Il faut donc trouver le moyen de se rendre, et le plus vite possible, du contexte scolaire vers son premier emploi. La fonction essentielle de l’éducation est ainsi aujourd’hui de permettre à chaque jeune de construire, de développer puis d’affirmer, son employabilité, sa capacité productive, sa faculté à s’adapter efficacement à un monde économisé en mutations constantes, le plus tôt et le plus habilement possible. Il ne doit plus apprendre à penser ou critiquer, à acquérir et réfléchir les savoirs nécessaires à l’exercice de ses droits politiques, par exemple3 : on le veut créatif, autonome, responsable, capable de développer pleinement son potentiel et de mener des projets, de prendre des risques, d’investir en lui-même. En d’autres termes, on cherche des joueurs efficaces et motivés, enthousiastes, dans la mesure du possible ; en aucun cas, on n’attend de l’éducation, scolaire ou familiale, qu’elle produise des sujets projetant de modifier les règles du jeu, ou, pire, de changer de terrain de jeu. De plus en plus, les institutions scolaires, et, de manière différente mais conjointe, les familles, joueront le rôle de terrains d’entrainement, espaces saturés de normes, où les processus de subjectivation fonctionnent de manière intensive, et où l’on répète inlassablement les gestes, les comportements, les discours, qui sont ceux des joueurs compétents – gestes, comportements, discours, dont on attendra, très tôt, de ces apprentis joueurs, qu’ils les connaissent et les maitrisent. Dans les écoles, dans les familles, désormais, on s’échauffe, on prend ses marques, on se prépare à affronter la compétition qui structure et organise le fonctionnement des dispositifs contemporains.
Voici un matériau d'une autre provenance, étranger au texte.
Lemma safe_frame_copy buf len r :
  safe_frame buf len -> safe_frame (take (Z.to_nat len) buf ++ room E r) len.
Proof.
  intros (Hb & Hl & Hs & Hz). destruct (Hroom r) as [Hr1 Hr2]. split_and!.
  - rewrite is_bytes_app, is_bytes_take by done. done.
  - lia.
  - lia.
  - rewrite length_app, length_take. lia.
  - intros off H1 H2. specialize (Hz off H1 H2). unfold zero_ihl_ipip, ETHER_HDR_LEN in *.
    assert (Hrd : forall i, 0 <= i < len -> rd (take (Z.to_nat len) buf ++ room E r) (Z.to_nat i) = rd buf (Z.to_nat i)).
    { intros i Hi. unfold rd. rewrite app_nth1 by (rewrite length_take; lia).
      rewrite <- (take_drop (Z.to_nat len) buf) at 2. rewrite app_nth1; [done|]. rewrite length_take; lia. }
    rewrite !Hrd by lia. done.
Qed.

Lemma ok_pkt_copy p c r :
  ok_pkt p -> pk_more c = pk_more p -> pk_dlen c = pk_dlen p -> pk_buf c = pk_data p ++ room E r -> ok_pkt c.
Proof. intros [H1 H2] E1 E2 E3. unfold ok_pkt. rewrite E1, E2, E3. split; [done|]. by apply safe_frame_copy. Qed.

Lemma clone_to_rings_accounted port queue js p w ps :
  accounted w ps -> ok_pkt p -> (forall j, j ∈ js -> (port, j) ∈ queues) ->
  exists w', clone_to_rings E port queue js p w = Done w' /\ accounted w' ps.
Proof.
  intros H Hok. revert w H; induction js as [|j js IH]; intros w H Hj; [by eexists|]. cbn [clone_to_rings].
  assert (forall j, j ∈ js -> (port, j) ∈ queues) by (intros; apply Hj; by right).
  destruct (j =? queue); [by apply IH|].
  destruct (pktmbuf_deep_clone E p w) as [w1 c] eqn:Ec. apply (clone_accounted _ _ ps) in Ec; [|done].
  destruct c as [c|]; [|by apply IH]. destruct Ec as (Hc & E1 & E2 & r & E3).
  destruct (enqueue_accounted w1 port j c ps) as (w2 & -> & H2); [done|by eapply ok_pkt_copy|apply Hj; by left|].
  simpl. by apply IH.
Qed.

Lemma clone_to_kni_accounted lc port p w ps :
  accounted w ps -> port ∈ ports -> exists w', clone_to_kni E lc port p w = Done w' /\ accounted w' ps.
Proof.
  intros H Hp. unfold clone_to_kni. destruct (_ && _ && _) eqn:Ek; [|by eexists]. apply andb_true_iff in Ek as [Ek _].
  destruct (pktmbuf_deep_clone E p w) as [w1 c] eqn:Ec. apply (clone_accounted _ _ ps) in Ec; [|done].
  destruct c as [c|]; [|by eexists]. apply kni_enqueue_accounted; [apply Ec|done..].
Qed.

(** The rings of all queues of the port exist. *)
Definition port_ready (lc : lcore) (port : Z) : Prop :=
  port ∈ ports /\ forall j, 0 <= j < nb_queue_list lc port -> (port, j) ∈ queues.

Lemma deliver_accounted lc port queue filter p from_ring w ps :
  accounted w (p :: ps) -> ok_pkt p -> port_ready lc port ->
  exists w', deliver E lc port queue filter p from_ring w = Done w' /\ accounted w' ps.
Proof.
  intros H Hok [Hp Hq]. unfold deliver. destruct (copied E filter).
  - assert (H1 : exists w1, (if from_ring then Done w else clone_to_rings E port queue (seqZ 0 (nb_queue_list lc port)) p w) = Done w1 /\
              accounted w1 (p :: ps)).
    { destruct from_ring; [by eexists|]. apply clone_to_rings_accounted; [done..|].
      intros j Hj. apply elem_of_seqZ in Hj. apply Hq. lia. }
    destruct H1 as (w1 & -> & H1). cbn [mbind outcome_bind].
    destruct (clone_to_kni_accounted lc port p w1 (p :: ps)) as (w2 & -> & H2); [done..|]. simpl.
    eexists; split; [done|]. by apply veth_input_accounted.
  - destruct (to_kni E filter) eqn:Ek;
      [apply kni_enqueue_accounted; [done| |done]; unfold to_kni in Ek; by apply andb_true_iff in Ek as [Ek _]|]. eexists; split; [done|]. by apply veth_input_accounted.
Qed.

Lemma vlan_insert_id p : (14 <= length (pk_buf p))%nat -> exists p', vlan_insert p = Done p' /\ pk_id p' = pk_id p.
Proof.
  intros H. unfold vlan_insert. destruct (_ <? 4); [by eexists|].
  rewrite (proj2 (Nat.ltb_ge _ _) H). by eexists.
Qed.

Lemma safe_frame_length buf len : safe_frame buf len -> (14 <= length buf)%nat.
Proof. intros (_ & ? & ? & _). lia. Qed.

(** Either the packet is finished, or it goes on with its identity. *)
Definition verdict_accounted (v : verdict) (w : world) (ps : list pkt) : Prop :=
  match v with
  | Finished w' => accounted w' ps
  | Classify p len => accounted w (p :: ps) /\ ok_pkt p /\ safe_frame (pk_buf p) len
  end.

Lemma dispatcher_accounted lc port queue p from_ring w ps :
  accounted w (p :: ps) -> ok_pkt p -> port_ready lc port ->
  exists v, run_dispatcher E lc port queue p from_ring w = Done v /\ verdict_accounted v w ps.
Proof.
  intros H Hok [Hp Hq]. unfold run_dispatcher. pose proof Hdisp as Hf. unfold dispatcher_law in Hf.
  destruct (packet_dispatcher E) as [f|]; [|by eexists; split; [done|]; split_and!; [| |apply Hok]].
  destruct from_ring; [by eexists; split; [done|]; split_and!; [| |apply Hok]|].
  specialize (Hf (pk_buf p) (pk_dlen p) queue (nb_queue_list lc port) (proj2 Hok)).
  destruct (f _ _ _ _) as [[ret buf'] len']. destruct Hf as (Hr & Hlen & Hsafe).
  assert (H' : accounted w (set_buf buf' p :: ps)) by by eapply accounted_change.
  destruct (Z.eqb_spec ret FF_DISPATCH_RESPONSE) as [->|Hn].
  - set (p1 := set_lens len' (set_buf buf' p)).
    assert (Hv : exists p2, (if pk_vlan p1 =? 0 then Done p1 else vlan_insert p1) = Done p2 /\ pk_id p2 = pk_id p).
    { destruct (pk_vlan p1 =? 0); [by eexists|]. apply (vlan_insert_id p1). subst p1. simpl. rewrite Hlen.
      by eapply safe_frame_length, Hok. }
    destruct Hv as (p2 & -> & E2). cbn [mbind outcome_bind].
    destruct (send_single_accounted w lc p2 port ps) as (w' & -> & Hw'); [by eapply accounted_change|].
    by exists (Finished w').
  - destruct ((ret =? FF_DISPATCH_ERROR) || (ret >=? nb_queue_list lc port)) eqn:Ed.
    { eexists; split; [done|]. by apply (free_accounted w [set_buf buf' p]). }
    apply orb_false_iff in Ed as [E1 E2]. unfold FF_DISPATCH_RESPONSE, FF_DISPATCH_ERROR in *.
    apply Z.eqb_neq in E1. rewrite Z.geb_leb, Z.leb_gt in E2.
    destruct Hsafe as [Hs1 Hs2]; [lia|].
    assert (Hok' : ok_pkt (set_buf buf' p)) by (split; [apply Hok|done]).
    destruct (negb (ret =? queue)); [|by eexists].
    destruct (enqueue_accounted w port ret (set_buf buf' p) ps) as (w' & -> & Hw'); [done..|apply Hq; lia|].
    by exists (Finished w').
Qed.

Lemma safe_frame_classified buf len :
  safe_frame buf len -> exists filter, protocol_filter (kc E) buf (S (2 * Z.to_nat len)) len = Done filter.
Proof.
  intros (Hb & Hl & Hs & Hz). destruct (protocol_filter_ends (kc E) buf Hb (S (2 * Z.to_nat len)) len) as [Hd|(off & H1 & H2 & H3)];
    [lia..|done|]. by destruct (Hz off).
Qed.

Lemma process_packet_accounted lc port queue p from_ring w ps :
  accounted w (p :: ps) -> ok_pkt p -> port_ready lc port ->
  exists w', process_packet E lc port queue p from_ring w = Done w' /\ accounted w' ps.
Proof.
  intros H Hok Hr. unfold process_packet.
  set (w0 := if from_ring then w else count_rx lc p w).
  assert (H0 : accounted w0 (p :: ps)) by (subst w0; destruct from_ring; [done|by apply (accounted_same w)]).
  destruct (dispatcher_accounted lc port queue p from_ring w0 ps) as (v & -> & Hv); [done..|]. cbn [mbind outcome_bind].
  destruct v as [w'|p' len]; [by eexists|]. destruct Hv as (Hp & Hok' & Hs).
  destruct (safe_frame_classified _ _ Hs) as [filter ->]. simpl. by apply deliver_accounted.
Qed.

Lemma process_packets_accounted lc port queue l from_ring w ps :
  accounted w (l ++ ps) -> Forall ok_pkt l -> port_ready lc port ->
  exists w', process_packets E lc port queue l from_ring w = Done w' /\ accounted w' ps.
Proof.
  intros H Hl Hr. revert w H; induction Hl as [|p l Hp Hl IH]; intros w H; simpl; [by eexists|].
  destruct (process_packet_accounted lc port queue p from_ring w (l ++ ps)) as (w1 & -> & H1); [done..|]. simpl. by apply IH.
Qed.

Lemma dispatch_ring_accounted lc port queue w ps :
  accounted w ps -> port_ready lc port -> (port, queue) ∈ queues ->
  exists w', process_dispatch_ring E lc port queue w = Done w' /\ accounted w' ps.
Proof.
  intros H Hr Hq. destruct (li_rings w (proj1 H) _ Hq) as [r Er]. unfold process_dispatch_ring. rewrite Er.
  destruct (ring_dequeue r MAX_PKT_BURST) as [l r'] eqn:Ed. apply dequeue_elems in Ed as [Ed _].
  pose proof (elems_pop ring_elems _ _ _ _ _ Er Ed) as Hpop.
  pose proof (li_elems w (proj1 H)) as Hf. rewrite Hpop, Forall_app in Hf. destruct Hf as [Hf1 Hf2].
  apply process_packets_accounted; [|done..]. eapply accounted_move; [done| |done|].
  - destruct H as [[H1 H2 H3 H4] _]. constructor; simpl; [|done..]. intros q' Hq'. by apply insert_is_Some, H1.
  - unfold places. simpl. rewrite Hpop. perm.
Qed.

(** ** Packets from outside *)

Lemma number_ids n l : pk_id <$> number n l = seqZ n (Z.of_nat (length l)).
Proof.
  unfold number. rewrite fmap_zip_with_l; [done|done|]. rewrite length_seqZ. lia.
Qed.

Lemma number_length n l : length (number n l) = length l.
Proof. unfold number. rewrite length_zip_with, length_seqZ. lia. Qed.

Lemma number_ok n l : Forall ok_pkt l -> Forall ok_pkt (number n l).
Proof.
  intros H. unfold number. generalize (seqZ n (Z.of_nat (length l))). induction H; intros [|i ids]; simpl; constructor; auto.
Qed.

Lemma arrive_accounted l w ps : accounted w ps -> accounted (arrive l w) (number (w_next w) l ++ ps).
Proof.
  intros ([] & Hp & Hn). split_and!; [by constructor| |simpl; lia].
  change (w_next (arrive l w)) with (w_next w + Z.of_nat (length l)). rewrite seqZ_app by lia.
  change (places (arrive l w)) with (places w). rewrite <- Hp, !fmap_app, number_ids, Z.add_0_l. perm.
Qed.

Lemma rx_burst_accounted lc port queue l w ps :
  accounted w ps -> Forall ok_pkt l -> port_ready lc port ->
  exists w', rx_burst E lc port queue l w = Done w' /\ accounted w' ps.
Proof.
  intros H Hl Hr. unfold rx_burst. apply process_packets_accounted; [by apply arrive_accounted|by apply number_ok|done].
Qed.

Lemma stack_send_accounted lc port p w ps :
  accounted w ps -> exists w', stack_send E lc port p w = Done w' /\ accounted w' ps.
Proof. intros H. apply send_single_accounted. exact (arrive_accounted [p] w ps H). Qed.

Lemma kni_tx_accounted port w ps :
  accounted w ps -> kni_on = true -> port ∈ ports -> exists w', kni_process_tx E port w = Done w' /\ accounted w' ps.
Proof.
  intros H Hon Hp. destruct (li_kni w (proj1 H) Hon _ Hp) as [r Er]. unfold kni_process_tx. rewrite Er.
  destruct (ring_dequeue r MAX_PKT_BURST) as [l r'] eqn:Ed. apply dequeue_elems in Ed as [Ed _].
  pose proof (elems_pop ring_elems _ _ _ _ _ Er Ed) as Hpop. eexists; split; [done|]. set (n := taken E l w).
  eapply (accounted_same (free_pkts (drop n l) (add_kernel (take n l) (set_kni (<[port:=r']> (w_kni w)) w)))); [|done..].
  apply free_accounted. eapply accounted_move; [done| |done|].
  - destruct H as [[H1 H2 H3 H4] _]. constructor; simpl; [done..| |done]. intros Hk q' Hq'. by apply insert_is_Some, H3.
  - unfold places. simpl. rewrite Hpop.
    transitivity (elems ring_elems (w_ring w) ++ elems ring_elems (<[port := r']> (w_kni w)) ++ (take n l ++ drop n l) ++ elems id (w_tx w) ++
      (snd <$> w_sent w) ++ (snd <$> w_stack w) ++ w_kernel w ++ w_freed w ++ ps); [perm|]. rewrite take_drop. perm.
Qed.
On produit des intériorités qu’on colonise, des psychologies qu’on modèle, des imaginaires qu’on recharge, des offres de subjectivité qu’on façonne, et auxquelles on attache des pratiques et des attitudes spécifiques – l’ensemble devant donner forme à ces

1 Cf. infra, partie III, chap. deux, D, 1 : « Parcours scolaires et modalités de gestion des flux ».

2 O. Babeau, Devenez stratège de votre vie, op. cit., p. 8.

3 Pour approfondir ce point, voir W. Brown, Défaire le Dèmos, op. cit. Brown y expose les conséquences désastreuses que ce type de conception de l’éducation dans les dispositifs contemporains engendre pour la vie démocratique.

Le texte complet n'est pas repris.